Common Pitfalls to Avoid

Critical mistakes and their solutions are documented in references/common_pitfalls.md. Key pitfalls include:

  1. Forgetting to register systems in main.rs
  2. Borrowing conflicts (use get_many_mut for multiple mutations)
  3. Not using Changed<T> for expensive operations
  4. Wrong system ordering (input → state → derived → visual → UI)
  5. Entity queries after despawn (use if let Ok() pattern)
  6. Material/asset handle confusion (store handles properly)

Review references/common_pitfalls.md before implementing complex features.

Using Subagents for Complex Features

When implementing multi-step features, use the plan-implementer subagent with this structure:

Goal: [One sentence describing end state]

Current State: [What exists now]

Requirements: [Numbered list of what to build]

Implementation Steps: [Suggested approach]

Success Criteria: [How to verify it works]

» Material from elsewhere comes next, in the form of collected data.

Lemma X10_add_route_outcomes_witness :
  let r := RTNET_AddRoute fresh_ctx (Some prefix_db8) 64 None 5 30 in
  fst r = RTNET_OK
  /\ routing_table (snd r) !! 1%nat
     = Some (mkRoute prefix_db8 zero_addr zero_addr 64 5 30 true)
  /\ (exists d i old,
        Some prefix_db8 = Some d
        /\ routing_table fresh_ctx !! i = Some old /\ rt_valid old = false
        /\ (forall j e, (j < i)%nat -> routing_table fresh_ctx !! j = Some e ->
                        rt_valid e = true)
        /\ routing_table (snd r) !! i
           = Some (mkRoute d zero_addr (netmask old) 64 5 30 true)
        /\ (forall j, j <> i -> routing_table (snd r) !! j = routing_table fresh_ctx !! j))
  /\ fst (RTNET_AddRoute fresh_ctx None 64 None 1 30) = RTNET_ERR_INVALID_PARAM
  /\ snd (RTNET_AddRoute fresh_ctx (Some peer_global) 129 None 1 30) = fresh_ctx.
Proof.
  cbv zeta.
  destruct (X10_add_route_outcomes fresh_ctx (Some prefix_db8) None 64 5 30)
    as (_ & _ & Hok & _ & Hfill).
  assert (Hsucc : fst (RTNET_AddRoute fresh_ctx (Some prefix_db8) 64 None 5 30) = RTNET_OK).
  { apply Hok. split_and!; [by eexists|lia|].
    exists zero_route. split; [|reflexivity].
    apply (list_elem_of_lookup_2 _ 1%nat). reflexivity. }
  split_and!.
  - exact Hsucc.
  - reflexivity.
  - exact (Hfill Hsucc).
  - apply (proj1 (X10_add_route_outcomes fresh_ctx None None 64 1 30)). by left.
  - apply (X10_add_route_outcomes fresh_ctx (Some peer_global) None 129 1 30).
    discriminate.
Defined.

(** Every public operation keeps the prefix lengths of the valid routes
    at or below 128. *)
Lemma step_valid_prefix_len op ctx :
  Forall (fun e => rt_valid e = true -> prefix_len e <= 128) (routing_table ctx) ->
  Forall (fun e => rt_valid e = true -> prefix_len e <= 128) (routing_table (step op ctx)).
Proof.
  intros Hinv.
  assert (Hinit : forall ip mac t1 t2,
    Forall (fun e => rt_valid e = true -> prefix_len e <= 128)
           (routing_table (snd (RTNET_Initialize ctx (Some ip) (Some mac) t1 t2)))).
  { intros. rewrite Initialize_routing_table. constructor; [simpl; lia|].
    apply Forall_replicate. done. }
  destruct op; simpl.
  - destruct ip as [ip|], mac as [mac|]; try done; apply Hinit.
  - unfold RTNET_ProcessRxPacket. destruct data; [|done].
    destruct (len =? 0); [done|]. by destruct (len <? 14 + 40).
  - by rewrite UDP_Send_routing_table.
  - by rewrite TCP_Connect_routing_table.
  - unfold RTNET_TCP_Send. destruct data; [|done]. destruct (len =? 0); [done|].
    destruct (_ >=? _); [done|].
    destruct (tcp_connections ctx !! Z.to_nat connection_id) as [conn|]; [|done].
    by destruct (negb (conn_in_use conn)).
  - unfold RTNET_TCP_Close. destruct (_ >=? _); [done|].
    destruct (tcp_connections ctx !! Z.to_nat connection_id) as [conn|]; [|done].
    by destruct (negb (conn_in_use conn)).
  - unfold RTNET_AddRoute. destruct dst; [|done].
    destruct (plen >? 128) eqn:E; [done|].
    destruct (first_index _ _); [|done]. simpl.
    apply Forall_alter; [done|]. intros e _ _. simpl. lia.
  - done.
  - unfold RTNET_mDNS_Announce. destruct name; [|done]. by destruct (_ || _).
  - done.
  - unfold RTNET_PeriodicTask. simpl. apply Forall_fmap.
    eapply Forall_impl; [|exact Hinv]. intros e He. simpl.
    rewrite age_route_fields. simpl. intros Hv. apply He.
    by destruct (rt_valid e).
Qed.

(** X11: in every state reachable through the public operations, a valid
    route entry has a prefix length of at most 128. *)
Theorem X11_valid_routes_have_prefix_len_at_most_128 (ctx : RTNET_Context_t) :
  reachable ctx ->
  forall i e, routing_table ctx !! i = Some e -> rt_valid e = true -> prefix_len e <= 128.
Proof.
  intros Hreach.
  assert (Hall : Forall (fun e => rt_valid e = true -> prefix_len e <= 128)
                        (routing_table ctx)).
  { induction Hreach as [ctx ip mac t1 t2|ctx op _ IH].
    - rewrite Initialize_routing_table. constructor; [simpl; lia|].
      apply Forall_replicate. done.
    - by apply step_valid_prefix_len. }
  intros i e He. by apply (Forall_lookup_1 _ _ _ _ Hall He).
Qed.

Lemma X11_valid_routes_have_prefix_len_at_most_128_witness :
  reachable (step (OpAddRoute (Some peer_global) 128 None 1 30) fresh_ctx)
  /\ forall i e,
       routing_table (step (OpAddRoute (Some peer_global) 128 None 1 30) fresh_ctx) !! i
         = Some e ->
       rt_valid e = true -> prefix_len e <= 128.
Proof.
  assert (Hreach :
    reachable (step (OpAddRoute (Some peer_global) 128 None 1 30) fresh_ctx)).
  { apply reachable_step. apply reachable_init. }
  split; [exact Hreach|].
  exact (X11_valid_routes_have_prefix_len_at_most_128 _ Hreach).
Defined.

(** X12: a route that add_route has just inserted at clock reading t
    survives every periodic_task whose clock reading is at most 300000
    ms later (as a 32-bit difference): the entry is still in its slot,
    valid and unchanged. *)
Theorem X12_fresh_route_survives_the_ager
    (ctx ctx' : RTNET_Context_t) (d : RTNET_IPv6Addr_t)
    (plen mtr t now : Z) (nhop : option RTNET_IPv6Addr_t) :
  RTNET_AddRoute ctx (Some d) plen nhop mtr t = (RTNET_OK, ctx') ->
  u32 (now - t) <= 300000 ->
  exists i e,
    routing_table ctx' !! i = Some e
    /\ destination e = d /\ prefix_len e = plen /\ metric e = mtr
    /\ last_used_ms e = t /\ rt_valid e = true
    /\ routing_table (RTNET_PeriodicTask ctx' now) !! i = Some e.
Proof.
  intros Hadd Hage.
  destruct (AddRoute_ok _ _ _ _ _ _ _ Hadd) as (i & old & _ & _ & _ & _ & _ & Hnew & _).
  eexists i, _. split; [exact Hnew|]. split_and!; try reflexivity.
  unfold RTNET_PeriodicTask. simpl. rewrite list_lookup_fmap, Hnew. simpl.
  unfold age_route. simpl. destruct (u32 (now - t) >? 300000) eqn:E; [lia|done].
Qed.

Lemma X12_fresh_route_survives_the_ager_witness :
  exists i e,
    routing_table (snd (RTNET_AddRoute fresh_ctx (Some peer_global) 128 None 1 30)) !! i
      = Some e
    /\ destination e = peer_global /\ prefix_len e = 128 /\ metric e = 1
    /\ last_used_ms e = 30 /\ rt_valid e = true
    /\ routing_table
         (RTNET_PeriodicTask
            (snd (RTNET_AddRoute fresh_ctx (Some peer_global) 128 None 1 30)) 300030) !! i
       = Some e.
Proof.
  apply (X12_fresh_route_survives_the_ager fresh_ctx _ peer_global 128 1 30 300030 None).
  - reflexivity.
  - vm_compute. discriminate.
Defined.

(** ** TX buffer pool *)

Lemma first_index_unique {A : Type} (test : A -> bool) (l : list A) (i : nat) (x : A) :
  l !! i = Some x -> test x = true ->
  (forall j y, (j < i)%nat -> l !! j = Some y -> test y = false) ->
  first_index test l = Some i.
Proof.
  revert i. induction l as [|a l IH]; intros i Hx Ht Hbefore; [done|].
  destruct i as [|i]; simpl in *.
  - simplify_eq. by rewrite Ht.
  - rewrite (Hbefore 0%nat a) by (done || lia).
    rewrite (IH i Hx Ht); [done|].
    intros j y Hj Hy. apply (Hbefore (S j)); [lia|done].
Qed.

Lemma first_index_all_false {A : Type} (test : A -> bool) (l : list A) :
  (forall x, x ∈ l -> test x = false) -> first_index test l = None.
Proof.
  intros Hall. destruct (first_index test l) as [i|] eqn:Hi; [|done].
  destruct (first_index_Some _ _ _ Hi) as (x & Hx & Ht & _).
  rewrite (Hall x) in Ht; [done|]. by eapply list_elem_of_lookup_2.
Qed.
(** The bullet of game.c shot from (110, 290), (60, 290) and
    (200, 290): under the first shield, under the second, under
    neither. *)
Lemma bullet_lands_under_the_initial_shields_witness :
  (exists g',
      @shootBullet sample_game_defines 290 110 290 To_bullet
        (@initial_game sample_game_defines false 0) = Done tt g' /\
      GameObj.yPos (bullet g') = 100) /\
  (exists g',
      @shootBullet sample_game_defines 290 60 290 To_bullet
        (@initial_game sample_game_defines false 0) = Done tt g' /\
      GameObj.yPos (bullet g') = 140) /\
  (exists g',
      @shootBullet sample_game_defines 290 200 290 To_bullet
        (@initial_game sample_game_defines false 0) = Done tt g' /\
      GameObj.yPos (bullet g') = 1).
Proof.
  split; [|split].
  - destruct (@bullet_lands_under_the_initial_shields sample_game_defines
                290 110 290 (@initial_game sample_game_defines false 0))
      as [g' [E [_ Hy]]];
      [reflexivity|reflexivity|reflexivity|lia|lia|simpl; lia|].
    exists g'; split; [exact E|exact Hy].
  - destruct (@bullet_lands_under_the_initial_shields sample_game_defines
                290 60 290 (@initial_game sample_game_defines false 0))
      as [g' [E [_ Hy]]];
      [reflexivity|reflexivity|reflexivity|lia|lia|simpl; lia|].
    exists g'; split; [exact E|exact Hy].
  - destruct (@bullet_lands_under_the_initial_shields sample_game_defines
                290 200 290 (@initial_game sample_game_defines false 0))
      as [g' [E [_ Hy]]];
      [reflexivity|reflexivity|reflexivity|lia|lia|simpl; lia|].
    exists g'; split; [exact E|exact Hy].
Defined.

Lemma shootBullet_returns {GD : GameDefines} fuel xPos yPos (g : game) :
  0 <= xPos <= 65535 -> 0 <= yPos <= 65535 ->
  shields_counted g ->
  (0 < fuel)%nat -> (Z.to_nat yPos <= fuel)%nat ->
  exists g',
    shootBullet fuel xPos yPos To_bullet g = Done tt g' /\
    same_but_bullet g g' /\
    GameObj.xPos (bullet g') = xPos /\
    GameObj.yPos (bullet g') <= Z.max yPos 0 /\
    GameObj.hit (bullet g') = false /\
    exists boxes, lcd g' = lcd g ++ boxes /\ boxes <> [].
Proof.
  intros Hx Hy Hc Hf0 Hf.
  rewrite shootBullet_bullet.
  destruct (GameObj.hit (bullet g)) eqn:Hh;
    [|destruct (Z_le_gt_dec yPos 1) as [Hlow|Hhigh]].
  - rewrite bullet_flight_idle;
      [|exact Hf0|right; cbn [with_bullet bullet GameObj.moved GameObj.hit];
                  exact Hh].
    eexists; split; [reflexivity|]; cbn [bullet lcd with_bullet].
    split; [repeat split|].
    split; [reflexivity|].
    split; [cbn [GameObj.marked GameObj.moved GameObj.yPos]; lia|].
    split; [reflexivity|].
    eexists; split; [reflexivity|discriminate].
  - rewrite bullet_flight_idle;
      [|exact Hf0|left; cbn [with_bullet bullet GameObj.moved GameObj.yPos];
                  exact Hlow].
    eexists; split; [reflexivity|]; cbn [bullet lcd with_bullet].
    split; [repeat split|].
    split; [reflexivity|].
    split; [cbn [GameObj.marked GameObj.moved GameObj.yPos]; lia|].
    split; [reflexivity|].
    eexists; split; [reflexivity|discriminate].
  - destruct (bullet_flight_runs (Z.to_nat (yPos - 1)) fuel
                (with_bullet g (GameObj.moved (bullet g) xPos yPos)))
      as [g1 [y_f [h_f [new [E [Hb [Hs [Hl [_ [Hr _]]]]]]]]]];
      cbn [with_bullet bullet shieldArray numShields lcd GameObj.moved
           GameObj.hit GameObj.xPos GameObj.yPos] in *;
      try lia; auto.
    rewrite E.
    eexists; split; [reflexivity|]; cbn [bullet lcd].
    split.
    { destruct Hs as [H1 [H2 [H3 [H4 [H5 [H6 [H7 H8]]]]]]].
      repeat split; assumption. }
    rewrite Hb; cbn [GameObj.marked GameObj.moved GameObj.xPos GameObj.yPos
                     GameObj.hit].
    split; [reflexivity|].
    split; [lia|].
    split; [reflexivity|].
    exists (new ++ [erasure_of
                      (GameObj.marked (GameObj.moved (bullet g) xPos y_f)
                         h_f)]).
    split; [rewrite Hl, <- app_assoc; reflexivity|].
    intros Habs; apply app_eq_nil in Habs; destruct Habs; discriminate.
Qed.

Notes: [Important context, edge cases, design principles]

Example:

Implement Health System

Goal: Implement a health system with damage, healing, and death mechanics.

Current State:
- Player entity exists
- No health tracking yet

Requirements:
1. Create Health component with current/max values
2. Create DamageEvent for dealing damage
3. Create system to process damage events
4. Add death detection when health reaches 0
5. Add visual health bar UI

Implementation Steps:
1. Create Health component in src/components/properties.rs
2. Create DamageEvent in src/events.rs
3. Create process_damage system in src/systems/combat.rs
4. Create check_death system
5. Create health bar UI in src/systems/ui/health_bar.rs
6. Register all systems in main.rs in correct order

Success Criteria:
- Player spawns with Health component
- Damage events reduce health
- Health bar updates when health changes
- Entity despawns when health reaches 0
- Code compiles without errors

Project Structure Reference

For details on recommended file organization, module structure, and component file patterns, see references/project_structure.md.

References

This skill includes detailed reference documentation:

  • references/bevy_specific_tips.md - START HERE: Registry examples, plugin structure, build optimization, version management, domain-driven design for ECS
  • references/ecs_patterns.md - Component design patterns, query patterns, and common ECS design patterns (Derivation, State Machine, Threshold/Trigger, Event-Driven, Initialization)
  • references/ui_development.md - Bevy UI hierarchy, component patterns, layout tips, positioning, styling, and text updates
  • references/common_pitfalls.md - Common mistakes and their solutions (system registration, borrowing conflicts, change detection, system ordering, entity queries, asset handles)
  • references/project_structure.md - Recommended file organization, module structure, component file patterns, and change detection

Load these references as needed to inform implementation decisions.

Additional Resources

Bevy Documentation:

ECS Design Principles:

  • Prefer composition over inheritance
  • One component = one concern
  • Systems should be pure functions
  • Use events to decouple systems
  • Design data model before coding
  • Check registry examples first

Remember: Think in terms of data (components) and transformations (systems), not objects and methods. Always consult registry examples and design your data model before diving into implementation. This is the key to effective Bevy development.